[Stored data]
(** * serverless-plugin-share: the plugin of src/index.js, embedded and checked

    The plugin republishes a deployed service: it reads the compiled
    CloudFormation template from the deployment bucket, edits it
    ([elaborateTemplate]), uploads it and the code archive to a destination
    bucket and prints a share link.

    The embedding follows the JavaScript of src/index.js line by line.
    - A JavaScript value is a [value]: what [JSON.parse] returns, plus
      [undefined].  An object is its property list, in the order [for..in]
      walks it.
    - The template is mutated in place, so every stage is a computation over
      a [store] that holds the template and the lines given to
      [serverless.cli.log]; a [throw] keeps the store as it was when the
      exception left the method.
    - The object store, the file system and Node's [path] module are outside
      the plugin; what they answer is an input of the stage that asks. *)

From stdpp Require Import base option list strings pretty sorting.
From Stdlib Require Import ZArith Ascii.

Set Warnings "-register-all".
Local Open Scope string_scope.

(** ** Property lists *)

Module Props.
Section Ops.
Context {A : Type}.
Implicit Types (k : string) (ps : list (string * A)).

(** [ps\[k\]] for an own property. *)
Fixpoint get k ps : option A :=
  match ps with
  | [] => None
  | (k', a) :: ps' => if decide (k = k') then Some a else get k ps'
  end.

(** [delete o\[k\]]. *)
Fixpoint remove k ps : list (string * A) :=
  match ps with
  | [] => []
  | (k', a) :: ps' =>
      if decide (k = k') then remove k ps' else (k', a) :: remove k ps'
  end.

(** [o\[k\] = a]: an existing property keeps its place, a new one goes last. *)
Fixpoint set k (a : A) ps : list (string * A) :=
  match ps with
  | [] => [(k, a)]
  | (k', a') :: ps' =>
      if decide (k = k') then (k, a) :: ps' else (k', a') :: set k a ps'
  end.

Definition keys ps : list string := ps.*1.
End Ops.
End Props.

(** ** JavaScript values *)

(** [VNum n] is the integer [n]; the plugin never computes with a number, it
    only tests one for truth and prints it. *)
Inductive value : Type :=
| VUndefined
| VNull
| VBool (b : bool)
| VNum (n : Z)
| VStr (s : string)
| VArr (items : list value)
| VObj (props : list (string * value)).

(** What a method can throw: a [TypeError] of the runtime, named by the line
    of src/index.js where the expression that raises it starts; an [Error]
    the plugin builds itself; the rejection of a request to the provider or
    of a file operation. *)
Inductive error : Type :=
| TypeError (line : nat)
| Error (message : string)
| Rejected (reason : string).

Module Js.

Definition nullish (v : value) : bool :=
  match v with VUndefined | VNull => true | _ => false end.

(** ToBoolean. *)
Definition truthy (v : value) : bool :=
  match v with
  | VUndefined | VNull => false
  | VBool b => b
  | VNum n => negb (n =? 0)%Z
  | VStr s => negb (bool_decide (s = ""))
  | VArr _ | VObj _ => true
  end.

(** [v === 'text']. *)
Definition is_string (text : string) (v : value) : bool :=
  match v with VStr s => bool_decide (s = text) | _ => false end.

(** [a || b]. *)
Definition or (a b : value) : value := if truthy a then a else b.

(** [v.name] where [v] is neither [undefined] nor [null] and [name] is one
    of the names the plugin writes in its text ([Resources], [Parameters],
    [Type], [Properties], [Code], [S3Bucket], [Ref], [key], ...): none of
    them is defined by a prototype of the runtime, so only an object's own
    property answers. *)
Definition prop (name : string) (v : value) : value :=
  match v with
  | VObj ps => default VUndefined (Props.get name ps)
  | _ => VUndefined
  end.

(** The names every plain object inherits from [Object.prototype]. *)
Definition Object_prototype_names : list string :=
  [ "constructor"; "__defineGetter__"; "__defineSetter__"; "hasOwnProperty";
    "__lookupGetter__"; "__lookupSetter__"; "isPrototypeOf";
    "propertyIsEnumerable"; "toString"; "valueOf"; "__proto__";
    "toLocaleString" ].

Definition inherited (name : string) : bool :=
  bool_decide (name ∈ Object_prototype_names).

(** What [o\[key\]] finds on a plain object for a key chosen at run time:
    an own property, a built-in of the runtime reached through the
    prototype, or nothing. *)
Inductive found : Type :=
| Own (v : value)
| Builtin
| Missing.

Definition find (key : string) (ps : list (string * value)) : found :=
  match Props.get key ps with
  | Some v => Own v
  | None => if inherited key then Builtin else Missing
  end.

(** The properties [for (key in v)] walks, with their values. *)
Definition chars (s : string) : list value :=
  (fun c => VStr (String c "")) <$> String.list_ascii_of_string s.

Definition entries (v : value) : list (string * value) :=
  match v with
  | VObj ps => ps
  | VArr items => imap (fun i x => (pretty i, x)) items
  | VStr s => imap (fun i x => (pretty i, x)) (chars s)
  | _ => []
  end.

(** ToString, as a template literal and [+] on a string apply it.  An
    array or an object prints through methods looked up at run time, and a
    number of 22 digits or more in exponent form: no answer for those. *)
Definition to_string (v : value) : option string :=
  match v with
  | VUndefined => Some "undefined"
  | VNull => Some "null"
  | VBool true => Some "true"
  | VBool false => Some "false"
  | VNum n =>
      if bool_decide (Z.abs n < 10 ^ 21)%Z then Some (pretty n) else None
  | VStr s => Some s
  | VArr _ | VObj _ => None
  end.

(** [Array.prototype.sort] without a comparison function: the items are
    ordered by their ToString images, compared as strings, and items with
    equal images keep their order.  [image] is ToString on the items. *)
Section Sort.
Context {A : Type} (image : A → string).

Fixpoint insert (x : A) (sorted : list A) : list A :=
  match sorted with
  | [] => [x]
  | y :: sorted' =>
      if String.ltb (image y) (image x) then y :: insert x sorted'
      else x :: y :: sorted'
  end.

Definition sort (items : list A) : list A := foldr insert [] items.
End Sort.

End Js.

(** ** The plugin object, its host and the store *)

(** An item of [CommonPrefixes] in the answer to [listObjectsV2]. *)
Record common_prefix : Type := { Prefix : string }.

(** ToString of such an item: a plain object. *)
Definition common_prefix_image (_ : common_prefix) : string :=
  "[object Object]".

Inductive body : Type :=
| Json (templateData : value)      (* JSON.stringify(templateData) *)
| ReadStream (srcPath : string).   (* fs.createReadStream(srcPath) *)

(** The parameters of [putObject] and [upload]. *)
Record put_request : Type := {
  Bucket : value;
  Key : value;
  ACL : string;
  ContentType : string;
  Body : body;
}.

(** How a method call ends.  [Unmodelled] marks the places where the run
    depends on built-in objects of the runtime that the embedding does not
    describe: [Parameters] being a string, number, boolean or array (its
    indices and prototype answer the lookup), an assignment on an array or
    on a built-in reached through [Object.prototype], the printing of an
    array or object. *)
Inductive outcome (A : Type) : Type :=
| Returned (a : A)
| Threw (e : error)
| Unmodelled.
Arguments Returned {A} a.
Arguments Threw {A} e.
Arguments Unmodelled {A}.

(** What the constructor receives: the [serverless] object with its
    service, provider and Node's [path], and the command line [options].
    A request answers with [Returned] or rejects with [Threw]. *)
Record host : Type := {
  service : string;         (* serverless.service.service *)
  stage : string;           (* serverless.service.provider.stage *)
  custom : value;           (* serverless.service.custom *)
  options : value;
  path_join : list string → string;
  getServerlessDeploymentBucketName : outcome string;
  listObjectsV2 : string → string → outcome (list common_prefix);
  getObject : string → string → outcome string;
  putObject : put_request → outcome unit;
  upload : put_request → outcome unit;
  getBucketLocation : value → outcome string;
}.

(** The fields [init] assigns on [this]. *)
Record plugin : Type := {
  deploymentBucket : string;
  deploymentBucketPath : string;
  latestVersion : string;
  sourceKey : string;
  shareConfig : value;
  destBucket : value;
  destCodeKey : value;
  destTemplateKey : value;
  stackName : value;
}.

(** [this.templateKey], which [end] reads: no line of the class assigns it. *)
Definition templateKey (this : plugin) : value := VUndefined.

(** What the methods act on: the template in memory, the lines given to
    [serverless.cli.log], the files on disk. *)
Record store : Type := {
  document : value;
  log : list string;
  files : list (string * string);
}.

Definition M (A : Type) : Type := store → outcome A * store.

Definition ret {A} (a : A) : M A := fun st => (Returned a, st).

Definition bind {A B} (m : M A) (k : A → M B) : M B := fun st =>
  match m st with
  | (Returned a, st') => k a st'
  | (Threw e, st') => (Threw e, st')
  | (Unmodelled, st') => (Unmodelled, st')
  end.

Definition throw {A} (e : error) : M A := fun st => (Threw e, st).
Definition unmodelled {A} : M A := fun st => (Unmodelled, st).

Notation "x <- m ;; k" := (bind m (fun x => k))
  (at level 100, m at next level, right associativity).
Notation "m ;; k" := (bind m (fun _ => k))
  (at level 100, right associativity).

(** [await] on a request to the host. *)
Definition request {A} (answer : outcome A) : M A := fun st => (answer, st).

(** [this.serverless.cli.log(line)]. *)
Definition cli_log (line : string) : M unit := fun st =>
  (Returned (),
   {| document := document st; log := log st ++ [line]; files := files st |}).

Definition templateData : M value := fun st => (Returned (document st), st).

Definition mutate (f : value → value) : M unit := fun st =>
  (Returned (),
   {| document := f (document st); log := log st; files := files st |}).

(** [v.name], read at [line]. *)
Definition member (line : nat) (name : string) (v : value) : M value :=
  if Js.nullish v then throw (TypeError line) else ret (Js.prop name v).

(** A template literal or [+] printing [v]. *)
Definition print (v : value) : M string :=
  match Js.to_string v with
  | Some s => ret s
  | None => unmodelled
  end.

(** [o.name = v] on an object, and the write of a mutated child back to the
    place it is stored at; exact for a tree without sharing, which is what
    [JSON.parse] returns. *)
Definition assign (name : string) (v : value) (o : value) : value :=
  match o with
  | VObj ps => VObj (Props.set name v ps)
  | _ => o
  end.

Fixpoint for_each {A} (xs : list A) (body : A → M unit) : M unit :=
  match xs with
  | [] => ret ()
  | x :: xs' => body x ;; for_each xs' body
  end.

(** [fs.writeFileSync(path, data)], on a disk that takes the write. *)
Definition writeFileSync (path data : string) : M unit := fun st =>
  (Returned (),
   {| document := document st; log := log st;
      files := Props.set path data (files st) |}).

(** [fs.unlinkSync(path)]. *)
Definition unlinkSync (path : string) : M unit := fun st =>
  match Props.get path (files st) with
  | None => (Threw (Rejected "ENOENT"), st)
  | Some _ =>
      (Returned (),
       {| document := document st; log := log st;
          files := Props.remove path (files st) |})
  end.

## Task item
Search the entries for the word "JavaScript". Copy every line where it occurs.

## Answer space
    The embedding follows the JavaScript of src/index.js line by line.
    - A JavaScript value is a [value]: what [JSON.parse] returns, plus
(** ** JavaScript values *)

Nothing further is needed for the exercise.